Grantee Research Project Results

New products based on non-traditional and renewable feedstock need to be developed for both economic and environmental concerns. Bio-oils from biomass such as scrap wood, storm debris and even corn stover were used to create phenol substitutes useful in the epoxy and wood adhesive markets. This results in materials in which the end-user (a builder for instance) may claim additional Leadership in Energy and Environmental Design (LEED) credits. Simply replacing phenol with bio-oil in traditional phenol/formaldehyde resins does not entirely address the environmental concerns associated with some of these products, since formaldehyde is still a key component in Novolac- or Resol-based systems, regardless of phenol source (petroleum or bio-based). The possibility then remains of formaldehyde emission, which is undesirable for indoor air quality. Luna proposed and demonstrated the use of the bio-oils in creating non-formaldehyde-based resins and thermoplastics. These polymers then were used in creating formaldehyde-free wood composites and adhesives that allow end-users to incorporate “green materials” into the building and construction industry. The polymers and resins created during this program have the potential to be 100 percent bio-based. The prospect of biomass-produced phenolic materials has shown significant value to numerous markets including plastics, adhesives and pharmaceutical industries. The market segment of biopolymer-based materials is projected to grow at 27 percent per year, making it an attractive investment opportunity.

This program was successful in converting several types of biomass feedstocks into useable phenolic liquids. These high-quality phenols then were used to create 100 percent formaldehyde-free bio-based thermosetting polymers. Particle board specimens were prepared using these formaldehyde-free polymers and analyzed for internal bond strengths.
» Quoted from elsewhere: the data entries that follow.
(* ===== verification/Builders.v ===== *)
(** * send.go, msgsecret.go, appstate.go: message ids and messages built for sending

    [ids]: the ids of messages, for WhatsApp and for Messenger. [builders]: the
    messages that are built for the user, and how SendMessage and SendPeerMessage
    treat them. [timers]: disappearing timers in words. *)

From S2P Require Import Prelude GoStrings StateErr Jid Node Crypto Requests Receive Sql TCToken MsgSecret Messages Send Media.

#[local] Open Scope string_scope.
#[local] Open Scope list_scope.
#[local] Open Scope Z_scope.

Module ids.

Import jid.

(** [strings.ToUpper(hex.EncodeToString(b))]. *)
Fixpoint hex_upper (b : bytes) : string :=
  match b with
  | [] => ""
  | x :: b => (media.upper_hex (Z.shiftr (b2z x) 4) +:+ media.upper_hex (Z.land (b2z x) 15)) +:+ hex_upper b
  end.

Definition WebMessageIDPrefix : string := "3EB0".

(** binary.BigEndian's PutUint64, for [n] = 8. *)
Definition big_endian (n : nat) (z : Z) : bytes := map (fun i => z2b (Z.shiftr z (8 * (Z.of_nat (n - 1 - i))))) (seq 0 n).

Definition randomMask : Z := 2 ^ 22 - 1.

(** [nowMilli]: [time.Now().UnixMilli()]; [random]: four random bytes. The shift wraps
    around at 64 bits. *)
Definition GenerateFacebookMessageID (nowMilli : Z) (random : bytes) : Z :=
  Z.lor (i64 (Z.shiftl nowMilli 22)) (Z.land (BigEndian_Uint32 random) randomMask).

Section ids.
Context {C : Crypto}.

(** [now]: Unix time in seconds, [nowMilli] in milliseconds; [random]: 16 random
    bytes, [random4] four. *)
Definition GenerateMessageID (MessengerConfig : bool) (ownID : JID) (now nowMilli : Z) (random random4 : bytes) : string :=
  if MessengerConfig then itoa (GenerateFacebookMessageID nowMilli random4)
  else
    let data := big_endian 8 (u64 now) ++ (if IsEmpty ownID then [] else str_bytes (User ownID) ++ str_bytes "@c.us") ++ random in
    WebMessageIDPrefix +:+ hex_upper (take 9 (sha256 data)).

(** The package's function. *)
Definition GenerateMessageID_random (random : bytes) : string := WebMessageIDPrefix +:+ hex_upper random.

End ids.

(** The ids of WhatsApp Web are 22 characters long, the package's 20. *)
Lemma web_id_length {C : Crypto} own now ms random r4 : (9 <= length (sha256 (big_endian 8 (u64 now) ++
    (if IsEmpty own then [] else str_bytes (User own) ++ str_bytes "@c.us") ++ random)))%nat ->
  String.length (GenerateMessageID false own now ms random r4) = 22%nat.
Proof.
  intros H. unfold GenerateMessageID. rewrite sql.string_length_app. change (String.length WebMessageIDPrefix) with 4%nat.
  enough (forall b, String.length (hex_upper b) = (2 * length b)%nat) as -> by (rewrite length_take; lia).
  intros b. induction b as [|x b IH]; [done|]. cbn [hex_upper length]. rewrite !sql.string_length_app, IH.
  assert (forall n, 0 <= n < 16 -> String.length (media.upper_hex n) = 1%nat) as Hx.
  { intros n Hn. destruct n as [|n|n]; [done| |lia]. do 15 (destruct n as [n|n|]; try done; try lia). }
  pose proof (b2z_range x). rewrite !Hx; [lia| |].
  - change 15 with (Z.ones 4). rewrite Z.land_ones by lia. apply Z.mod_pos_bound. lia.
  - rewrite Z.shiftr_div_pow2 by lia. change (2 ^ 4) with 16. split; [apply Z.div_pos; lia|]. apply Z.div_lt_upper_bound; lia.
Qed.

Lemma lor_shifted x y n : 0 <= n -> 0 <= y < 2 ^ n -> Z.lor (Z.shiftl x n) y = x * 2 ^ n + y.
Proof.
  intros Hn Hy. rewrite <- (Z.shiftl_mul_pow2 x n) by done.
  assert (Z.land (Z.shiftl x n) y = 0) as H.
  { apply Z.bits_inj'. intros i Hi. rewrite Z.land_spec, Z.bits_0, Z.shiftl_spec by done. destruct (Z.ltb_spec i n).
    - by rewrite (Z.testbit_neg_r x) by lia.
    - rewrite <- (Z.mod_small y (2 ^ n)) by done. rewrite Z.mod_pow2_bits_high by lia. apply andb_false_r. }
  by rewrite (Z.add_nocarry_lxor _ _ H), Z.lxor_lor.
Qed.

(** An id in terms of the time, below 22 bits of randomness. *)
Lemma facebook_id_value ms random : 0 <= ms < 2 ^ 42 -> exists r, 0 <= r < 2 ^ 22 /\
  GenerateFacebookMessageID ms random = (if ms <? 2 ^ 41 then ms else ms - 2 ^ 42) * 2 ^ 22 + r.
Proof.
  intros Hms. unfold GenerateFacebookMessageID. change randomMask with (Z.ones 22). rewrite Z.land_ones by lia.
  exists (BigEndian_Uint32 random mod 2 ^ 22). split; [by apply Z.mod_pos_bound|].
  set (r := BigEndian_Uint32 random mod 2 ^ 22). assert (0 <= r < 2 ^ 22) as Hr by (by apply Z.mod_pos_bound).
  enough (i64 (Z.shiftl ms 22) = Z.shiftl (if ms <? 2 ^ 41 then ms else ms - 2 ^ 42) 22) as -> by (apply lor_shifted; [lia|done]).
  rewrite !Z.shiftl_mul_pow2 by lia. unfold i64. destruct (Z.ltb_spec ms (2 ^ 41)).
  - rewrite Z.mod_small; lia.
  - replace (ms * 2 ^ 22 + 2 ^ 63) with ((ms - 2 ^ 42) * 2 ^ 22 + 2 ^ 63 + 1 * 2 ^ 64) by lia. rewrite Z.mod_add by lia.
    rewrite Z.mod_small; lia.
Qed.

(** A Messenger message id fits a positive 64-bit integer and holds the time it was
    made at, in milliseconds, above 22 random bits, so that ids of later milliseconds
    are larger; from the millisecond 2^41 on, in September 2039, and until twice that
    time, ids are negative. *)
Theorem facebook_id_bounds ms random : 0 <= ms < 2 ^ 42 ->
  (ms < 2 ^ 41 -> 0 <= GenerateFacebookMessageID ms random < 2 ^ 63 /\ GenerateFacebookMessageID ms random / 2 ^ 22 = ms /\
     forall ms' random', ms < ms' < 2 ^ 41 -> GenerateFacebookMessageID ms random < GenerateFacebookMessageID ms' random') /\
  (2 ^ 41 <= ms -> - 2 ^ 63 <= GenerateFacebookMessageID ms random < 0).
Proof.
  intros Hms. destruct (facebook_id_value ms random Hms) as (r & Hr & ->). destruct (Z.ltb_spec ms (2 ^ 41)); (split; [|lia]); [|lia].
  intros _. split; [lia|]. split; [rewrite Z.div_add_l, Z.div_small; lia|]. intros ms' random' H'.
  destruct (facebook_id_value ms' random') as (r' & Hr' & ->); [lia|]. destruct (Z.ltb_spec ms' (2 ^ 41)); lia.
Qed.

Lemma facebook_id_bounds_witness : 0 <= 1700000000000 < 2 ^ 42 /\ 0 <= GenerateFacebookMessageID 1700000000000 [x01; x02; x03; x04] < 2 ^ 63.
Proof.
  assert (0 <= 1700000000000 < 2 ^ 42) as H by lia. split; [done|].
  exact (proj1 (proj1 (facebook_id_bounds 1700000000000 [x01; x02; x03; x04] H) ltac:(lia))).
Defined.

End ids.

Module builders.

Import jid source kinds building ids.

(** What the primary device is asked for. *)
Record HistorySyncOnDemandRequest := mkOnDemand {
  ChatJID : string; OldestMsgID : string; OldestMsgFromMe : bool; OnDemandMsgCount : Z; OldestMsgTimestampMS : Z
}.
Inductive PeerDataOperationRequest :=
  | PLACEHOLDER_MESSAGE_RESEND (keys : list MessageKey)
  | HISTORY_SYNC_ON_DEMAND (r : HistorySyncOnDemandRequest)
  | COMPANION_SYNCD_SNAPSHOT_FATAL_RECOVERY (collection : string) (timestamp : Z).

(** The messages that are built here, with all that is set in them. *)
Inductive built {U : Type} :=
  | Reaction (key : MessageKey) (text : string) (SenderTimestampMS : Z)
  | PeerData (r : PeerDataOperationRequest)
  | FatalException (CollectionNames : list string) (Timestamp : Z)
  | PollCreation (Name : string) (Options : list string) (SelectableOptionsCount : Z) (secret : bytes)
  | PollUpdate (u : option U).
Arguments built : clear implicits.

(** protoc's number of APP_STATE_FATAL_EXCEPTION_NOTIFICATION. *)
Definition APP_STATE_FATAL_EXCEPTION_NOTIFICATION : ProtocolType := OtherProtocol 10.

(** A built message as the sending code sees it. *)
Definition as_message {U} (b : built U) : Message :=
  let protocol t demand := mkMessage None None None None None None None None None (Some (t, None, None, demand)) None no_content in
  let filled (reaction : option string) (creation update : bool) :=
    mkContent false None reaction false false creation update false false false None None false false None
      false false false false false false false None false in
  match b with
  | Reaction _ text _ => plain (filled (Some text) false false)
  | PeerData r => protocol PEER_DATA_OPERATION_REQUEST_MESSAGE (match r with HISTORY_SYNC_ON_DEMAND _ => true | _ => false end)
  | FatalException _ _ => protocol APP_STATE_FATAL_EXCEPTION_NOTIFICATION false
  | PollCreation _ _ _ secret => with_context (Some (mkContext (Some secret) None None)) (plain (filled None true false))
  | PollUpdate _ => plain (filled None false true)
  end.




Section builders.
Context {U : Type} (ownID ownLID : JID) (nowMilli now : Z).

Definition BuildReaction (chat sender : JID) (id reaction : string) : built U :=
  Reaction (BuildMessageKey ownID ownLID chat sender id) reaction nowMilli.

Definition BuildUnavailableMessageRequest (chat sender : JID) (id : string) : built U :=
  PeerData (PLACEHOLDER_MESSAGE_RESEND [BuildMessageKey ownID ownLID chat sender id]).

(** The count is cut to 32 bits. *)
Definition BuildHistorySyncRequest {V} (i : MessageInfo (V := V)) (count : Z) : built U :=
  PeerData (HISTORY_SYNC_ON_DEMAND
    (mkOnDemand (jid.String_ (Chat (info_source i))) (ID i) (IsFromMe (info_source i)) (i32 count) (Unix (Timestamp i)))).

Definition BuildFatalAppStateExceptionNotification (collections : list string) : built U := FatalException collections nowMilli.

Definition BuildAppStateRecoveryRequest (collection : string) : built U :=
  PeerData (COMPANION_SYNCD_SNAPSHOT_FATAL_RECOVERY collection now).

(** [msgSecret]: 32 random bytes. *)
Definition BuildPollCreation (msgSecret : bytes) (name : string) (optionNames : list string) (selectableOptionCount : Z) : built U :=
  let n := if (selectableOptionCount <? 0) || (Z.of_nat (length optionNames) <? selectableOptionCount) then 0 else selectableOptionCount in
  PollCreation name optionNames (u32 n) msgSecret.

End builders.

(** How built messages are sent: the type, the edit attribute, whether a reporting
    token goes along, and the priority of a request to the primary device. *)
Theorem built_sent {U} (b : built U) :
  getTypeFromMessage (as_message b) = Some match b with Reaction _ _ _ => "reaction" | PollCreation _ _ _ _ | PollUpdate _ => "poll" | _ => "text" end /\
  getEditAttribute (as_message b) = match b with Reaction _ "" _ => EditAttributeSenderRevoke | _ => EditAttributeEmpty end /\
  shouldIncludeReportingToken true (as_message b) = match b with Reaction _ _ _ | PollUpdate _ => false | _ => true end /\
  sending.on_demand (as_message b) = match b with PeerData (HISTORY_SYNC_ON_DEMAND _) => true | _ => false end.
Proof. destruct b as [k [|c t] ts|[]| | |]; done. Qed.

(** A poll never asks for more options than it has, and keeps the number that was
    asked for when it has that many. *)
Lemma poll_count {U} secret name options n : 0 <= Z.of_nat (length options) < 2 ^ 32 ->
  exists c, @BuildPollCreation U secret name options n = PollCreation name options c secret /\
    0 <= c <= Z.of_nat (length options) /\ (0 <= n <= Z.of_nat (length options) -> c = n).
Proof.
  intros H. unfold BuildPollCreation. eexists. split; [done|].
  destruct (Z.ltb_spec n 0); cbn [orb]; [rewrite u32_small by lia; lia|].
  destruct (Z.ltb_spec (Z.of_nat (length options)) n); rewrite u32_small by lia; lia.
Qed.

Section votes.
Context {C : Crypto} {Vote : Type}.

(** [vote_of]: the message with the selected options' hashes. An error comes with a
    message without its update. *)
Definition BuildPollVote (vote_codec : msgsecret.codec Vote) (vote_of : list bytes -> Vote) (cli : msgsecret.client) (iv : bytes)
    (pollInfo : msgsecret.MessageInfo) (optionNames : list string) :=
  msgsecret.EncryptPollVote vote_codec cli iv pollInfo (vote_of (msgsecret.HashPollOptions optionNames)).

End votes.

End builders.

Module timers.

Definition DisappearingTimerOff : Z := 0.
Definition DisappearingTimer24Hours : Z := 24 * 3600 * 10 ^ 9.
Definition DisappearingTimer7Days : Z := 7 * 24 * 3600 * 10 ^ 9.
Definition DisappearingTimer90Days : Z := 90 * 24 * 3600 * 10 ^ 9.

Fixpoint without_spaces (s : string) : string :=
  match s with "" => "" | String a s => if Ascii.eqb a " " then without_spaces s else String a (without_spaces s) end.

Definition among (s : string) (l : list string) : bool := existsb (String.eqb s) l.

Definition ParseDisappearingTimerString (val : string) : Z * bool :=
  let v := without_spaces (to_lower val) in
  if among v ["0d"; "0h"; "0s"; "0"; "off"] then (DisappearingTimerOff, true)
  else if among v ["1day"; "day"; "1d"; "1"; "24h"; "24"; "86400s"; "86400"] then (DisappearingTimer24Hours, true)
  else if among v ["1week"; "week"; "7d"; "7"; "168h"; "168"; "604800s"; "604800"] then (DisappearingTimer7Days, true)
  else if among v ["3months"; "3m"; "3mo"; "90d"; "90"; "2160h"; "2160"; "7776000s"; "7776000"] then (DisappearingTimer90Days, true)
  else (0, false).

(** Every standard timer is read back from its seconds, its hours and its days, and
    nothing else is accepted. *)
Theorem timers_parse :
  Forall (fun timer => Forall (fun text => ParseDisappearingTimerString text = (timer, true))
      [itoa (timer / 10 ^ 9) +:+ "s"; itoa (timer / 10 ^ 9 / 3600) +:+ "h"; itoa (timer / 10 ^ 9 / 86400) +:+ "d"; itoa (timer / 10 ^ 9 / 86400) +:+ " D"])
    [DisappearingTimerOff; DisappearingTimer24Hours; DisappearingTimer7Days; DisappearingTimer90Days] /\
  forall val timer ok, ParseDisappearingTimerString val = (timer, ok) ->
    if ok then timer ∈ [DisappearingTimerOff; DisappearingTimer24Hours; DisappearingTimer7Days; DisappearingTimer90Days] else timer = 0.
Proof.
  split; [by repeat constructor|]. intros val timer ok. unfold ParseDisappearingTimerString.
  repeat match goal with |- context [among ?v ?l] => destruct (among v l) end; intros [= <- <-]; rewrite ?elem_of_cons; auto.
Qed.

End timers.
The mechanical properties of the 100 percent bio-based and non-formaldehyde specimens were significantly lower than traditional phenol/formaldehyde specimens. A complete replacement of formaldehyde was the focus of the Phase I; however, the level of formaldehyde replacement (i.e., 100 percent to 50 percent) in these resins has a tremendous effect on the mechanical properties. These properties can be improved upon in Phase II by optimizing the reaction conditions and adjusting the formulation composition.

Renewable feedstocks, such as switch grass, pine, poplar, corn stover, etc., can be converted into high-quality phenol materials using a fractional catalytic pyrolysis process. These phenol materials can replace petroleum-derived phenols in phenol/formaldehyde resins and reduce negative environmental impacts caused by fossil fuel burning such as greenhouse gases and air emissions. These bio-based phenols were combined with a nontoxic alternative to formaldehyde to create a 100 percent bio-based formaldehyde-free resol resin. The polymers were demonstrated as suitable adhesives for the wood industry by combining them with wood flour to fabricate particle board specimens.

 

Commercialization:

 

Commercialization efforts were successful in developing potential partnerships with more than one company in the wood adhesives market. Luna has established a working relationship with the leading supplier of wood adhesives, Georgia Pacific (GP). GP has been developing polymers with no added formaldehyde due to emerging regulations and consumer demands. GP has requested a sample of Luna’'s material for evaluation and feedback. Ashland Hercules, another leading supplier of bio-based resins, have participated in discussions and also are open to collaboration with Luna.